【Python】seleniumを並列処理したいが、エラーが出ます...

前提・実現したいこと

Python初心者です。seleniumをつかって東京メトロのホームページから運行情報を取得しているのですが、時間がかかってしまうため、multiprocessingを使って並列処理をしたいと思いました。いろいろなサイトを参考にして、コードを書いてみたのですが、エラーが出てしまいます。自分なりに状況やエラー文から検索したのですが、さっぱり解決策がわかりませんでした。。。どなたか教えていただけると幸いです。

コード

from bs4 import BeautifulSoup
from selenium import webdriver
from selenium.webdriver.chrome.options import Options
import time
from multiprocessing import Pool
import chromedriver_binary

def fetchclass(url):
    driver.get(url)
    time.sleep(3)
    html = driver.page_source
    soup = BeautifulSoup(html, 'lxml')
    text = soup.find(class_='v2_unkouReportInfo').text
    return print(text.strip())

# ブラウザーを起動
options = Options()
options.add_argument('--headless')
driver = webdriver.Chrome(options=options)

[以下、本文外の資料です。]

(* ===== verification/RepairQueue.v ===== *)
(** * The durable repair queue

    internal/store/store.go: the rows that record changes still to be applied, one per
    (peer, name), with the per-peer cap, the revision that tells a worker whether its row was
    replaced meanwhile, the two lanes, and the cached summaries. *)

From S2P Require Import Prelude GoStrings FileMeta Database Names Store.

Record RepairItem := mkRepairItem {
  ri_PeerID : string;
  ri_Name : string;
  ri_Version : Z;
  ri_Attempts : Z;
  ri_FirstSeen : Z;
  ri_LastError : string;
  ri_Revision : Z;
  ri_Meta : option FileMeta
}.

(** [func IsLargeRepair(meta *FileMeta) bool] *)
Definition IsLargeRepair (meta : option FileMeta) : bool :=
  match meta with
  | None => false
  | Some m => negb (Deleted m) && (LargeRepairBytes <=? Size m)
  end.

(** ** In-memory queue bookkeeping *)

(** [func (s *Store) SetRepairLimit(limit int64)] *)
Definition SetRepairLimit (limit : Z) : St unit := modifyS (set_limit (Z.max 0 limit)).

Definition queuedForS (s : Store) (peer : string) : Z := default 0 (queueSize s !! peer).

(** [func (s *Store) queuedFor(peerID string) int64] *)
Definition queuedFor (peer : string) : St Z := let! s := getS in retS (queuedForS s peer).

(** [func (s *Store) addQueueSize(peerID string, delta int64)] *)
Definition addQueueSize (peer : string) (delta : Z) : St unit :=
  modifyS (fun s => set_stats (statsCache s) false (wrapu64 (statsGen s + 1))
    (set_queueSize (<[peer := Z.max 0 (queuedForS s peer + delta)]> (queueSize s)) s)).

(** [func (s *Store) invalidateQueueStats()] *)
Definition invalidateQueueStats : St unit :=
  modifyS (fun s => set_stats (statsCache s) false (wrapu64 (statsGen s + 1)) s).

Definition PendingRepairCount (peer : string) : St Z := queuedFor peer.

(** ** Enqueueing *)

Record queuedChange := mkQueuedChange { qc_name : string; qc_version : Z; qc_meta : option FileMeta }.

(** Counters of the batch loop: last revision used, new rows, rows written. *)
Record batchState := mkBatch { bs_revision : Z; bs_fresh : Z; bs_written : Z }.

(** The upsert: a new row is due at once; an existing one keeps its schedule. *)
Definition upsertRow (old : option repair_row) (now : Z) (reason : string) (version revision : Z)
    (encoded_ : encoded) (large : bool) : repair_row :=
  match old with
  | None => mkRepairRow version 0 now now reason encoded_ revision large
  | Some r => mkRepairRow (Z.max (rr_version r) version) (rr_attempts r) (rr_next_attempt r)
                (rr_first_seen r) reason encoded_ revision large
  end.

urls=['https://www.tokyometro.jp/unkou/history/ginza.html','https://www.tokyometro.jp/unkou/history/marunouchi.html',
      'https://www.tokyometro.jp/unkou/history/hibiya.html','https://www.tokyometro.jp/unkou/history/touzai.html',
      'https://www.tokyometro.jp/unkou/history/chiyoda.html','https://www.tokyometro.jp/unkou/history/yurakucho.html',
      'https://www.tokyometro.jp/unkou/history/hanzoumon.html','https://www.tokyometro.jp/unkou/history/nanboku.html',
      'https://www.tokyometro.jp/unkou/history/fukutoshin.html']

if __name__ == "__main__":
    p=Pool(4)
    result = p.map(fetchclass,urls)
    print(result)

# ブラウザーを終了
driver.quit()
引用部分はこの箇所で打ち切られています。